» **ABOUT THIS EXERCISE**: Exactly the lines from the one with "assert (Hsk : n" to the end of the entries should appear in your answer, retyped word for word.

-------- DATA FOR ANALYSIS --------

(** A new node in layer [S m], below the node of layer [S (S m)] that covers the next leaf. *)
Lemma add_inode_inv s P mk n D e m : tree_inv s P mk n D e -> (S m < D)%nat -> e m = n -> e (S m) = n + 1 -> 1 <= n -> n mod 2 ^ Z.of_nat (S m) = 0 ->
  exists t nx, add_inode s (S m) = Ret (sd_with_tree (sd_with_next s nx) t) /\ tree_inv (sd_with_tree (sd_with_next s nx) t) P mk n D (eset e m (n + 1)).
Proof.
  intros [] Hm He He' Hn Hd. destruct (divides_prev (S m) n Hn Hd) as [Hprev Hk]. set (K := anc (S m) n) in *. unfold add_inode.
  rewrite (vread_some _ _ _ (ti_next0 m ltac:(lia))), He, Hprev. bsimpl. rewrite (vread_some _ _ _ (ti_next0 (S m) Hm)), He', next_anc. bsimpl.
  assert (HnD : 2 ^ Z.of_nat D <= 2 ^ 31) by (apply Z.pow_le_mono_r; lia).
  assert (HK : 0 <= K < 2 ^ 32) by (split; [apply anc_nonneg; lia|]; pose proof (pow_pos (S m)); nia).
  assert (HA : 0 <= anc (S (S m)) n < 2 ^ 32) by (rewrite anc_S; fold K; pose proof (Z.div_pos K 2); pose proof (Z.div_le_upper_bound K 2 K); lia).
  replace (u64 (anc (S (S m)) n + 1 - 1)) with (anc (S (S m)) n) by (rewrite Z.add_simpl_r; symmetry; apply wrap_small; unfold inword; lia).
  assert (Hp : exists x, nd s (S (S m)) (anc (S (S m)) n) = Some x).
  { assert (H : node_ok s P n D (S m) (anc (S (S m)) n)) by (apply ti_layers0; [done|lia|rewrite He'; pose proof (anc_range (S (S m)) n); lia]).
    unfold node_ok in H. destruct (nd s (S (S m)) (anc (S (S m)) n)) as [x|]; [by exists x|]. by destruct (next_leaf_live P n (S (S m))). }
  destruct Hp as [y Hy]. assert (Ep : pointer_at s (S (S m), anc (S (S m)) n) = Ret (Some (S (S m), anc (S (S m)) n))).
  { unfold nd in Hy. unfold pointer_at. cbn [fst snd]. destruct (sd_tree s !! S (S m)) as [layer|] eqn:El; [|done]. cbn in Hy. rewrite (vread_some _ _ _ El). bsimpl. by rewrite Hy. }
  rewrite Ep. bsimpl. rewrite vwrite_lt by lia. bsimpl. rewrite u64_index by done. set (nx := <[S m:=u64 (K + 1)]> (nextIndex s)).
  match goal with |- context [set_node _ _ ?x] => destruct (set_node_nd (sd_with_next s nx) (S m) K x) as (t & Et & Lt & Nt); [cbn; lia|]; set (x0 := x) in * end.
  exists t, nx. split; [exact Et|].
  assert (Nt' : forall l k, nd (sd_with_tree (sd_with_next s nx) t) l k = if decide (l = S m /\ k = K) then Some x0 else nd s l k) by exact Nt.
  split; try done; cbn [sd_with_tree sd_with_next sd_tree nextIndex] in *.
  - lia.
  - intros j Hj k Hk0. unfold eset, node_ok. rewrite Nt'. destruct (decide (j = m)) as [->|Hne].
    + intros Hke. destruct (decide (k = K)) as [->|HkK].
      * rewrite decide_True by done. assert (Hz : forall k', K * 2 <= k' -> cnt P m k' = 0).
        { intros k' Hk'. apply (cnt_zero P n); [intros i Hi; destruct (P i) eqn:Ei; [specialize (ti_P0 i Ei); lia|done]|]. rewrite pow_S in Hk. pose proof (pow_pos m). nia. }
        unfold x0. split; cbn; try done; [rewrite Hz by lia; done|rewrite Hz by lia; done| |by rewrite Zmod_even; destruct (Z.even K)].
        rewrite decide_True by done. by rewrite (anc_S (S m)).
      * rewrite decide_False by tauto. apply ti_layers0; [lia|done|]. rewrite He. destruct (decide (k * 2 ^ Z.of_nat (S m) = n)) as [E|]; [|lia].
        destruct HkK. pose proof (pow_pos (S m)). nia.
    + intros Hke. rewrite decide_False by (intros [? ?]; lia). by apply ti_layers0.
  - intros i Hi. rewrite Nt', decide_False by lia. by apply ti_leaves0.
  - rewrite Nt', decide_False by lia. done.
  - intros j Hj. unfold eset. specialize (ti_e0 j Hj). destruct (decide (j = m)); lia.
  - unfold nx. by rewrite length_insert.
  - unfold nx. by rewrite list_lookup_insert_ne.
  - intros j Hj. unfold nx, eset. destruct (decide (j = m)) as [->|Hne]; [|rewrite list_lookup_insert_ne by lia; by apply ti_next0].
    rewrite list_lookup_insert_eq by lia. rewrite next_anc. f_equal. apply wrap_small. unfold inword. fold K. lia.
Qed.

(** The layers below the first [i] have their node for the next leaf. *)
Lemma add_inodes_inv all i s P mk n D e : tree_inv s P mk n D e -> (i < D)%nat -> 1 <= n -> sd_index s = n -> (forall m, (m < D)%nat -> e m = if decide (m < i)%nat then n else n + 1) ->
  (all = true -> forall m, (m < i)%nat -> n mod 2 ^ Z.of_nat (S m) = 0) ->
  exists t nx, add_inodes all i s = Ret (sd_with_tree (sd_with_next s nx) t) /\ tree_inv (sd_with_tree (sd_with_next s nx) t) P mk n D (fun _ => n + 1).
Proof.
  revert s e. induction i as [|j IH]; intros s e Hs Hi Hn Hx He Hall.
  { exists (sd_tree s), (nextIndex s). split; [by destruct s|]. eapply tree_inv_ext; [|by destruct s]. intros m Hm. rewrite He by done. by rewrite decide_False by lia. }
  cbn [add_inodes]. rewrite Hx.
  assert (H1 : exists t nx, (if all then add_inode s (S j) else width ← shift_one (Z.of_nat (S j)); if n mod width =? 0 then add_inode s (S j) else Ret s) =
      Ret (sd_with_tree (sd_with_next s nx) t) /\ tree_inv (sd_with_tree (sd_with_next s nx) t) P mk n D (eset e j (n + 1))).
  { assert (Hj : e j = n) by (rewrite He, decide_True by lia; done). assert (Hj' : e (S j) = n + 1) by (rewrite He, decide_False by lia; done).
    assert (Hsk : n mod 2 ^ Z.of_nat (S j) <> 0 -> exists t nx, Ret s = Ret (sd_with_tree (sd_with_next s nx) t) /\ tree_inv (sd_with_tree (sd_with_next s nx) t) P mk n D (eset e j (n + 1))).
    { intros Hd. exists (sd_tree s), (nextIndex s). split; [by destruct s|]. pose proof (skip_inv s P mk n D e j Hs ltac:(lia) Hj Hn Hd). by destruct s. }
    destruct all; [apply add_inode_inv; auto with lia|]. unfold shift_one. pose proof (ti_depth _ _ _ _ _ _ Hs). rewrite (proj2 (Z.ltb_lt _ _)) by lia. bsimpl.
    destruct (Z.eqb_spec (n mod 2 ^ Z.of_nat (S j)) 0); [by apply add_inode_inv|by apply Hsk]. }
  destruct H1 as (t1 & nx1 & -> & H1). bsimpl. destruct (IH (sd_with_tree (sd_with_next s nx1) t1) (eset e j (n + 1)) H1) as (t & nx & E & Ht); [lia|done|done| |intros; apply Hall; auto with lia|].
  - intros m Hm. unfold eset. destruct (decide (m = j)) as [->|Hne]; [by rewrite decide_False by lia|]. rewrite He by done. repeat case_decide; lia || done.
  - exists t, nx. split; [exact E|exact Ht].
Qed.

--------

» **ANSWER SPACE**:
    assert (Hsk : n mod 2 ^ Z.of_nat (S j) <> 0 -> exists t nx, Ret s = Ret (sd_with_tree (sd_with_next s nx) t) /\ tree_inv (sd_with_tree (sd_with_next s nx) t) P mk n D (eset e j (n + 1))).
    { intros Hd. exists (sd_tree s), (nextIndex s). split; [by destruct s|]. pose proof (skip_inv s P mk n D e j Hs ltac:(lia) Hj Hn Hd). by destruct s. }
    destruct all; [apply add_inode_inv; auto with lia|]. unfold shift_one. pose proof (ti_depth _ _ _ _ _ _ Hs). rewrite (proj2 (Z.ltb_lt _ _)) by lia. bsimpl.
    destruct (Z.eqb_spec (n mod 2 ^ Z.of_nat (S j)) 0); [by apply add_inode_inv|by apply Hsk]. }
  destruct H1 as (t1 & nx1 & -> & H1). bsimpl. destruct (IH (sd_with_tree (sd_with_next s nx1) t1) (eset e j (n + 1)) H1) as (t & nx & E & Ht); [lia|done|done| |intros; apply Hall; auto with lia|].
  - intros m Hm. unfold eset. destruct (decide (m = j)) as [->|Hne]; [by rewrite decide_False by lia|]. rewrite He by done. repeat case_decide; lia || done.
  - exists t, nx. split; [exact E|exact Ht].
Qed.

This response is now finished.